Is the music world finally waking up? Not if it’s up to the big record companies. With them we are still condemned to Bachs, Beethovens and Wagners. Fortunately, smaller labels like Chandos still exist. A while ago they surprised us with a CD with chamber works by Paul Ben-Haim, now they know how to make me overjoyed with Jerzy Fitelberg.
While Ben-Haim’s name was still a little known here and there, Fitelberg’s name was not. At least not Jerzy’s, because there are still enough old recordings of his father Grzegorz, who was a famous conductor.
Jerzy Fitelberg (1903 – 1951) was born in Warsaw and first studied with his father who had him play as a percussionist in the orchestra of the National Theatre in order to gain experience. From 1922 he studied composition with Franz Schreker in Berlin, among others. In 1927 he made a name for himself by re-orchestrating Sullivan’s Mikado for Erik Charell’s operetta-revue in the Grosses Schauspielhaus in Berlin. In 1933 he fled first to Paris and from there to New York.
Fitelberg was one of the favourite composers of Copland and Artur Rubinstein, among others.
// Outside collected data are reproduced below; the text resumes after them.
(** What the loop leaves alone. *)
Lemma describe_fields_frame fields meta :
  let m := describe_fields fields meta in
  emType m = emType meta /\ emName m = emName meta /\
  emTableName m = emTableName meta /\ emNested m = emNested meta /\
  emAggregates m = emAggregates meta.
Proof.
  unfold describe_fields. revert meta.
  induction fields as [|sf fields IH]; intros meta; [done|]. simpl.
  destruct (IH (field_step meta sf)) as (-> & -> & -> & -> & ->).
  unfold field_step. case_bool_decide; [done|].
  destruct (parseField sf) as [fm|]; [|done]. by destruct (fmIsPK fm).
Qed.

Lemma describe_fields_Fields fields meta :
  emFields (describe_fields fields meta) = emFields meta ++ field_metas fields.
Proof.
  unfold describe_fields. induction fields as [|sf fields IH] using rev_ind.
  - simpl. by rewrite app_nil_r.
  - rewrite foldl_snoc, field_metas_snoc.
    destruct (exported sf) eqn:Hex.
    + destruct (parseField_Some sf) as [fm Hfm].
      rewrite (field_step_exported _ _ fm) by done. rewrite Hfm. simpl.
      destruct (fmIsPK fm); simpl; by rewrite IH, app_assoc.
    + rewrite field_step_skip by done. by rewrite app_nil_r.
Qed.

Lemma describe_fields_PKField fields meta :
  emPKField (describe_fields fields meta)
  = match last (List.filter fmIsPK (field_metas fields)) with
    | Some fm => Some fm
    | None => emPKField meta
    end.
Proof.
  unfold describe_fields. induction fields as [|sf fields IH] using rev_ind; [done|].
  rewrite foldl_snoc, field_metas_snoc.
  destruct (exported sf) eqn:Hex.
  - destruct (parseField_Some sf) as [fm Hfm].
    rewrite (field_step_exported _ _ fm) by done. rewrite Hfm. simpl.
    rewrite last_filter_snoc. by destruct (fmIsPK fm).
  - rewrite field_step_skip by done. by rewrite app_nil_r.
Qed.

End field_loop.

(** ** The branches of [Parse] *)

Section parse_cases.
Implicit Types (e : any) (st : Store) (t : GoType) (p : ptr).

Lemma type_String_struct pkg name fields :
  type_String (TStruct pkg name fields) = pkg +:+ "." +:+ name.
Proof. reflexivity. Qed.

Lemma Parse_unresolved e st msg : resolve e = Panic msg -> Parse e st = Panic msg.
Proof. unfold Parse. by intros ->. Qed.

Lemma Parse_hit e st t p :
  resolve e = Ok t -> registry st !! type_String t = Some p ->
  Parse e st = Ok ((p, nil_error), st).
Proof. unfold Parse. intros -> H. cbn [mbind outcome_bind]. by rewrite H. Qed.

Lemma Parse_miss e st pkg name fields :
  resolve e = Ok (TStruct pkg name fields) ->
  registry st !! type_String (TStruct pkg name fields) = None ->
  Parse e st
  = Ok ((length (heap st), nil_error),
        mkStore (heap st ++ [describe pkg name fields])
                (<[type_String (TStruct pkg name fields) := length (heap st)]> (registry st))).
Proof.
  unfold Parse. intros -> H. cbn [mbind outcome_bind]. rewrite H.
  rewrite table_override_struct. cbn [mbind outcome_bind].
  by rewrite parse_fields_struct.
Qed.

Lemma Parse_no_struct e st t :
  resolve e = Ok t -> struct_fields t = None ->
  registry st !! type_String t = None ->
  Parse e st = Panic "reflect: FieldByName of non-struct type".
Proof.
  unfold Parse. intros -> Hf H. cbn [mbind outcome_bind]. rewrite H.
  unfold table_override, type_FieldByName. by rewrite Hf.
Qed.

(** A pointer to a struct is always parsed, from the cache or afresh. *)
Lemma Parse_struct pkg name fields v st :
  exists p st',
    Parse (Some (TPtr (TStruct pkg name fields), v)) st = Ok ((p, nil_error), st').
Proof.
  destruct (registry st !! type_String (TStruct pkg name fields)) as [p|] eqn:Hq.
  - exists p, st. by apply (Parse_hit _ _ (TStruct pkg name fields)).
  - eexists _, _. by apply Parse_miss.
Qed.

(** Every way [Parse] returns. *)
Lemma Parse_Ok_inv e st p err st' :
  Parse e st = Ok ((p, err), st') ->
  exists t, resolve e = Ok t /\ err = nil_error /\
    ((registry st !! type_String t = Some p /\ st' = st) \/
     (registry st !! type_String t = None /\
      exists pkg name fields,
        t = TStruct pkg name fields /\ p = length (heap st) /\
        st' = mkStore (heap st ++ [describe pkg name fields])
                      (<[type_String t := p]> (registry st)))).
Proof.
  intros H. destruct (resolve e) as [t|msg] eqn:Hr.
  2: { by rewrite (Parse_unresolved _ _ msg) in H. }
  exists t. split; [done|].
  destruct (registry st !! type_String t) as [q|] eqn:Hq.
  - rewrite (Parse_hit _ _ t q) in H by done. injection H as <- <- <-. auto.
  - destruct (struct_fields t) as [fields|] eqn:Hf.
    + apply struct_fields_Some in Hf as (pkg & name & ->).
      rewrite (Parse_miss _ _ pkg name fields) in H by done.
      injection H as <- <- <-. split; [done|]. right. split; [done|].
      by exists pkg, name, fields.
    + by rewrite (Parse_no_struct _ _ t) in H.
Qed.

Lemma resolve_Ok_inv e t :
  resolve e = Ok t ->
  exists t0 v, e = Some (t0, v) /\
    ((t0 = TPtr t) \/ (t0 = t /\ type_Kind t <> KPtr)).
Proof.
  unfold resolve. destruct e as [[t0 v]|]; simpl; [|done].
  case_bool_decide as Hk; intros H; exists t0, v; split; try done.
  - apply type_Kind_ptr in Hk as [e' ->]. simpl in H. injection H as ->. by left.
  - injection H as ->. by right.
Qed.

End parse_cases.

(** ** The invariant of the store *)

(** A cached descriptor is the description of a declared struct type
    whose printed name is the key it is cached under. *)
Definition described (key : string) (m : EntityMeta) : Prop :=
  exists pkg name fields,
    m = describe pkg name fields /\ key = type_String (TStruct pkg name fields).

Definition wf_store (st : Store) : Prop :=
  forall key p, registry st !! key = Some p ->
    exists m, deref st p = Some m /\ described key m.

(** The operations of the package, and the states they reach.  A panic
    of [Parse] happens before any assignment, so it leaves the store as
    it was. *)
Inductive op : Type :=
| OpParse (entity : any)
| OpClearRegistry.

Definition run_op (o : op) (st : Store) : Store :=
  match o with
  | OpParse entity =>
      match Parse entity st with
      | Ok (_, st') => st'
      | Panic _ => st
      end
  | OpClearRegistry => ClearRegistry st
  end.

Inductive reachable : Store -> Prop :=
| reachable_init : reachable init
| reachable_step st o : reachable st -> reachable (run_op o st).

Section invariant.
Implicit Types (e : any) (st : Store) (p : ptr).

Lemma describe_emType pkg name fields :
  emType (describe pkg name fields) = TStruct pkg name fields.
Proof.
  unfold describe.
  destruct (describe_fields_frame fields
              (override_table fields (new_meta (TStruct pkg name fields)))) as (-> & _).
  by destruct (override_table_frame fields (new_meta (TStruct pkg name fields))) as (-> & _).
Qed.

Lemma described_key key m : described key m -> type_String (emType m) = key.
Proof. intros (pkg & name & fields & -> & ->). by rewrite describe_emType. Qed.

Lemma wf_store_init : wf_store init.
Proof. intros key p H. by destruct (lookup_empty_Some (M:=gmap string) key p). Qed.

Lemma wf_store_ClearRegistry st : wf_store (ClearRegistry st).
Proof. intros key p H. by destruct (lookup_empty_Some (M:=gmap string) key p). Qed.

Lemma wf_store_in_bounds st key p :
  wf_store st -> registry st !! key = Some p -> p < length (heap st).
Proof.
  intros Hwf H. destruct (Hwf key p H) as (m & Hm & _).
  by apply lookup_lt_Some in Hm.
Qed.

Lemma wf_store_Parse e st p err st' :
  wf_store st -> Parse e st = Ok ((p, err), st') -> wf_store st'.
Proof.
  intros Hwf (t & Hr & -> & [[Hhit ->]|(Hmiss & pkg & name & fields & -> & -> & ->)])%Parse_Ok_inv;
    [done|].
  intros key q Hq. unfold deref. simpl in *.
  destruct (decide (key = pkg +:+ "." +:+ name)) as [->|Hne].
  - rewrite lookup_insert_eq in Hq. injection Hq as <-.
    exists (describe pkg name fields). split.
    + by rewrite lookup_app_r, Nat.sub_diag.
    + by exists pkg, name, fields.
  - rewrite lookup_insert_ne in Hq by done.
    destruct (Hwf key q Hq) as (m & Hm & Hd). exists m. split; [|done].
    by apply lookup_app_l_Some.
Qed.

Lemma wf_store_run_op o st : wf_store st -> wf_store (run_op o st).
Proof.
  intros Hwf. destruct o as [e|]; simpl; [|apply wf_store_ClearRegistry].
  destruct (Parse e st) as [[[p err] st']|msg] eqn:E; [|done].
  by eapply wf_store_Parse.
Qed.

Lemma reachable_wf st : reachable st -> wf_store st.
Proof. induction 1; auto using wf_store_init, wf_store_run_op. Qed.

(** The heap only grows, and a descriptor never changes. *)
Lemma run_op_heap_prefix o st : heap st `prefix_of` heap (run_op o st).
Proof.
  destruct o as [e|]; simpl; [|done].
  destruct (Parse e st) as [[[p err] st']|msg] eqn:E; [|done].
  apply Parse_Ok_inv in E
    as (t & _ & _ & [[_ ->]|(_ & pkg & name & fields & _ & _ & ->)]); [done|].
  simpl. by apply prefix_app_r.
Qed.

End invariant.

(** ** The registry as a map of descriptions *)

(** The abstract state: the description cached under each key. *)
Definition abs (st : Store) : gmap string EntityMeta :=
  omap (deref st) (registry st).

(** What a call promises on the abstract state: the cached description
    of the key, or the description of the struct type, which it caches;
    nothing for a type that is no struct and has no cached key. *)
Definition spec_Parse (t : GoType) (m : gmap string EntityMeta)
  : option (EntityMeta * gmap string EntityMeta) :=
  match m !! type_String t with
  | Some d => Some (d, m)
  | None =>
      match t with
      | TStruct pkg name fields =>
          Some (describe pkg name fields, <[type_String t := describe pkg name fields]> m)
      | _ => None
      end
  end.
He himself described his compositional style as “full of the energy and high tension of Stravinski combined with the harmonic complexity of Hindemith and the colours of Milhaud’s French music. Plus the much-needed satire”.
Below an arrangement, made by Stefan Frenkel, of a Tango from Fitelberg’s opera ‘Der schlechgefesselte Prometheus’,played by Marleen Asberg (violophone) and Gerard Bouwhuis (piano) at a concert given by the Ebony Band, April 25, 2013 in Amsterdam,
His works were often performed until his death, after which they disappeared from the stage. Until more than sixty years later the ARC Ensemble (yes, the same ensemble that recorded the Ben-Haim CD) picked up the thread.
The first string quartet from 1926 starts with a resolute Presto, which reminds me a lot of Mendelssohn, but not for long. Soon Slavic themes pass by to make way for the melancholic Meno mosso. Beautiful.
The second string quartet , overloaded with prizes in 1928, sounds a bit like Janaček, but with Polish instead of Moravian dances in the background. The sonatine for two violins mixes all the contradictions of the late 1930s: entertainment, jazz and a (cautious) atonality.
Fisches Nachtgesang, a night music for clarinet, cello and celesta is so beautiful that it hurts. It reminds me of a night candle, which goes out carefully. Covered with the soothing words “go to sleep, but don’t worry about it”, but you’re not really reassured.
The members of the Canadian ARC Ensemble, who play contagiously well, all work at the Glenn Gould School at the Royal Conservatory of Music. What a CD! Ten out of ten!
Jerzy Fitelberg
Chamber Works
String Quartets Nos 1 and 2
Serenade; Sonatine; Night musik “Fisches Nachtgesang”.
ARC Ensemble
Chandos CHAN 10877
Translated with http://www.DeepL.com/Translator
Very interesting article, indeed. Had no idea that he was one of the favorites of the greats: Copeland and Rubinstein. That, most certainly, is a stamp of approval for a composer who was and remains to be less known than his musical admirers.